The restoration of basic entitlements to Assange at the Ecuadorean embassy (modest, restricted internet access being one of them), where he remains a troublesome tenant, has provided another round for comic skewering. Now, the razors of satire have been deployed in various measures that seek as much to render his historical contributions to whistleblowing and journalism a matter of mirth rather than worth. In one sense, this returns Assange to a time immemorial function of palace politics: to be the jester, is to reveal the truth.
It all began with the new “house rules” of the Ecuadorean embassy, which restore conditional access to the Internet. Not following these newly minted conditions “could lead to the termination of the diplomatic asylum granted by the Ecuadorean state”.
While such injunctions might be sensible for many citizens, they grate with the publisher who has made it both his hobby and work to disrupt international relations and rubbish the façade of diplomatic decency. In an act of substantive neutering in that regard, he had to avoid any activity, according to the Ecuadorean government memorandum, “considered as political or interfering with the internal affairs of other states.”
The memorandum also made it clear that the embassy was going to target “unauthorised equipment”, reserving “the right to authorise security personnel to seize equipment” or request British authorities to enter the premises to do so.
This was not all. In the language of an irritable nurse, the memorandum urged Assange to observe basic levels of hygiene (cleaning his own bathroom, including after himself and his guests), a behavioural requirement rich with imputation, and could not hope for embassy payments towards his food, laundry or other costs for his stay from December 1, 2018 onwards. Quarterly medical check-ups would cease being covered.
He also had to ensure continued adequate care for his feline companion, one whose name has altered over time in the name, ostensibly, public relations. “When Castro died,” explained Assange, “we started calling it Cat-stro.” (Currently, the name Michi seems to be preferred.)
Where this instagrammed, tweeted creature came from is unclear, though it invariably supplies his observers with salivating prospects for speculation. One story run for tabloid consumption is that the cat was a gift from his children; another, told to Khatchadourian, was that the tale was a handy concoction designed to gull. The embassy is, however, clear. He had to take care of the cat’s “well-being, food and hygiene”. Not doing so risked having to surrender the animal to care.

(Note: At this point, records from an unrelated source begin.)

(** A call closes all it holds. *)
Lemma calm_close w ths t th l res :
  calm_ok w ths → ths !! t = Some th → (∀ x, x ∈ l ↔ x ∈ thread_handles th) → calm_ok (cw_close l w) (<[t := CEnd res]> ths).
Proof.
  intros Hok Ht Hl. assert (∀ x, x ∈ l ↔ x ∈ holding w ths (inr t)) as Hl' by (intros x; cbn; by rewrite Ht).
  eapply (calm_local w); try done.
  - apply owns_close; [done|apply (ca_owns _ _ Hok)].
  - intros a x Hne Hx. apply live_close. rewrite Hl'. by eapply held_apart.
Qed.

Lemma calm_mount o w ths t req repo closers class th' w' :
  calm_ok w ths → ths !! t = Some (CMounting req repo closers class) → cr_mount o ≠ TimedOut true →
  publish_mount o req repo closers class w = (th', w') → calm_ok w' (<[t := th']> ths).
Proof.
  intros Hok Ht Hlate. unfold publish_mount. destruct (cr_mount o) as [| |late].
  - intros [= <- <-]. set (r := ResMount _ _ _ _).
    assert (∀ a x, x ∈ holding w ths a → (x < cw_next w)%nat) as Hlt by (intros a x; by apply held_below).
    eapply (calm_local w); [done|exact Ht|done|..].
    + pose proof (owns_open _ _ _ (inr t) r (ca_owns _ _ Hok)) as Ho. eapply owns_ext; [|exact Ho].
      intros a x. unfold upd. case_decide; [|done]. subst a. cbn. rewrite Ht. unfold handles. cbn. set_solver.
    + intros a x _ Hx%Hlt. by apply live_open.
    + split; [|eexists _, _, _; cbn; by rewrite lookup_insert_eq].
      eapply parts_same; [|by apply (ca_threads _ _ Hok _ _ Ht)]. intros x Hx. apply live_open, (Hlt (inr t)). cbn. by rewrite Ht.
    + intros target Hp. by left.
    + done.
  - intros [= <- <-]. eapply calm_close; [done|exact Ht|]. intros x. cbn. rewrite !elem_of_app. tauto.
  - destruct late; [done|]. intros [= <- <-]. eapply calm_close; [done|exact Ht|]. intros x. cbn. rewrite !elem_of_app. tauto.
Qed.

Lemma calm_register w ths t req m :
  calm_ok w ths → ths !! t = Some (CMounted req m) → calm_ok (publish_register req m w) (<[t := CEnd (Ok tt)]> ths).
Proof.
  intros Hok Ht. pose proof (ca_free _ _ Hok t _ (pq_TargetPath req) Ht eq_refl) as Hfree. set (target := pq_TargetPath req) in *.
  eapply (calm_step w); [done|exact Ht|..]; cbn [publish_register set_cw_mounts cw_live cw_next cw_node ns_mounts]; fold target; try done.
  - pose proof (owns_move (cw_live w) (cw_next w) (holding w ths) (inl target) (inr t)) as Hmove.
    eapply owns_ext; [|apply Hmove; [done|cbn; by rewrite Hfree|apply (ca_owns _ _ Hok)]].
    intros [tg|u] x; unfold upd; cbn; fold target.
    + destruct (decide (tg = target)) as [->|Hne].
      * rewrite decide_False, decide_True, lookup_insert_eq, Ht by done. done.
      * rewrite !decide_False, lookup_insert_ne by congruence. done.
    + destruct (decide (u = t)) as [->|Hne].
      * rewrite decide_True, lookup_insert_eq by done. done.
      * rewrite !decide_False, lookup_insert_ne by congruence. done.
  - intros tg m' [[<- <-]|[_ Hm]]%lookup_insert_Some; [|by left]. right. split_and!; [done|by intros []|].
    apply (ca_threads _ _ Hok _ _ Ht).
Qed.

It is precisely such antics – and for Assange, being in a restricted abode for six years should entitle him some measure of frivolity – that provide morsels for distraction. Information wars can reach the high summit of austere seriousness in exposing state mendacity, or they can plummet into depictions of distracting farce.
Farce and the staged absurd is something that is bound to shadow Assange in this latest bout, even if a certain tart historical legacy is assured. Having now launched a lawsuit against Ecuador’s Foreign Affairs Ministry on claimed violations of constitutional rights, Assange is being mocked for being unable to understand the appointed translator. “According to the English-speaking Assange,” goes an acerbic Seamus Bellamy, “his self-righteous blather differs from what the rest of the English-speaking world gets along with.” Judge Karina Martinez conceded that the court had erred in appointing a translator not adept in picking up the Australian accent which, for Assange, was sufficiently thick to warrant consideration. This is vintage Assange: amidst the undergrowth of seriousness comes an element of the absurd with a good twist of truth.